» **EXERCISE DETAILS**
Every line containing the string "right" should be returned from the records.

» **DATA TO PROCESS**
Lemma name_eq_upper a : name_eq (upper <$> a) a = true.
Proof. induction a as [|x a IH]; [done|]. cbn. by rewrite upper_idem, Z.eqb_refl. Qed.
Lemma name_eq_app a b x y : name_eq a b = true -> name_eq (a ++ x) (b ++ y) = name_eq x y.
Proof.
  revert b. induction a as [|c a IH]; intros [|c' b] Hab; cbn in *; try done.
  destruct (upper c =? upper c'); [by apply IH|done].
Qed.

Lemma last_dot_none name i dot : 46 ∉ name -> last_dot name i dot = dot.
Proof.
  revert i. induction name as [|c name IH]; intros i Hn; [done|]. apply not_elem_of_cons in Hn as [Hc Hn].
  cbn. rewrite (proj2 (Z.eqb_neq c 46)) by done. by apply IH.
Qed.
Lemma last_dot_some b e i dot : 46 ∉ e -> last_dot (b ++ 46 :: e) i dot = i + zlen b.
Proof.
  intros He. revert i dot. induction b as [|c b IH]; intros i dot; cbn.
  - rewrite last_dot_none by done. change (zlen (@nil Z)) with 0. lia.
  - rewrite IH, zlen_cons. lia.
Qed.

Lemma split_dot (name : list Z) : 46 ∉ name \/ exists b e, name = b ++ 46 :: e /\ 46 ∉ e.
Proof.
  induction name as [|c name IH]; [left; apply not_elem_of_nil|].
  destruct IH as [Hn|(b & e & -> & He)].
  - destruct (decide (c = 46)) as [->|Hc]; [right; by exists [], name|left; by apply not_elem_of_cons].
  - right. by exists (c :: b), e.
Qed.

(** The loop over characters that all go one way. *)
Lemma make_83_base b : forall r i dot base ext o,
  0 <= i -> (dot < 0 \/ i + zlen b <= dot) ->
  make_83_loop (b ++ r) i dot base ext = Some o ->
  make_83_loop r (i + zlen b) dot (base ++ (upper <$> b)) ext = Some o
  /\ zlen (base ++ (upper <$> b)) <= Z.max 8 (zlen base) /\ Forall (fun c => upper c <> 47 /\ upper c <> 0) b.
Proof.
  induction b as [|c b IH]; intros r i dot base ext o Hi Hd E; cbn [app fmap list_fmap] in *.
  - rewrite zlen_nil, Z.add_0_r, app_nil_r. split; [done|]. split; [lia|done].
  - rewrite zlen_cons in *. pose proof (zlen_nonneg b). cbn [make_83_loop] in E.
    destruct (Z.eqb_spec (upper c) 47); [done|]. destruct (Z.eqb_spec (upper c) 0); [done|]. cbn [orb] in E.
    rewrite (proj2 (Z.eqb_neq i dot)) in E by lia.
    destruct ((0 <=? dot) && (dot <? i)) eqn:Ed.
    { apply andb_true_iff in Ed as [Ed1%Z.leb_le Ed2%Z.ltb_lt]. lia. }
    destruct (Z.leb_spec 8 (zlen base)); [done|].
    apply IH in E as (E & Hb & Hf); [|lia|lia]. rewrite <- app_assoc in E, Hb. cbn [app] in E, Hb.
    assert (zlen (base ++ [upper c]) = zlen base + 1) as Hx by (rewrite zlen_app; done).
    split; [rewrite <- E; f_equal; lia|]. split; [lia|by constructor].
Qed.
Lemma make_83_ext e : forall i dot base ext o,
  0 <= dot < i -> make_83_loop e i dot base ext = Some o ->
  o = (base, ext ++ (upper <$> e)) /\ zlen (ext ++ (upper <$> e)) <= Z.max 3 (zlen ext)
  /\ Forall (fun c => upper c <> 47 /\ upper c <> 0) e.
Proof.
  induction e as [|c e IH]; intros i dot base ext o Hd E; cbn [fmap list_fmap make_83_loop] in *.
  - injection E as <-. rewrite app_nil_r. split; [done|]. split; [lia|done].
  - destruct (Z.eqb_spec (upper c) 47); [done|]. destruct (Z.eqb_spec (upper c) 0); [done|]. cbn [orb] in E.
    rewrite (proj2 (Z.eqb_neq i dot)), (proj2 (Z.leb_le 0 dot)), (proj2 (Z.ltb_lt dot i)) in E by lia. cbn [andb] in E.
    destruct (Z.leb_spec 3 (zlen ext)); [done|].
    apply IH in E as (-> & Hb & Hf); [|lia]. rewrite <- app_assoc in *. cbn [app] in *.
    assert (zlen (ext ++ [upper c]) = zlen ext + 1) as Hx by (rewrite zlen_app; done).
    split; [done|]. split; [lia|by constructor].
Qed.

» **RESPONSE TO THIS TASK**
  - destruct (decide (c = 46)) as [->|Hc]; [right; by exists [], name|left; by apply not_elem_of_cons].
  - right. by exists (c :: b), e.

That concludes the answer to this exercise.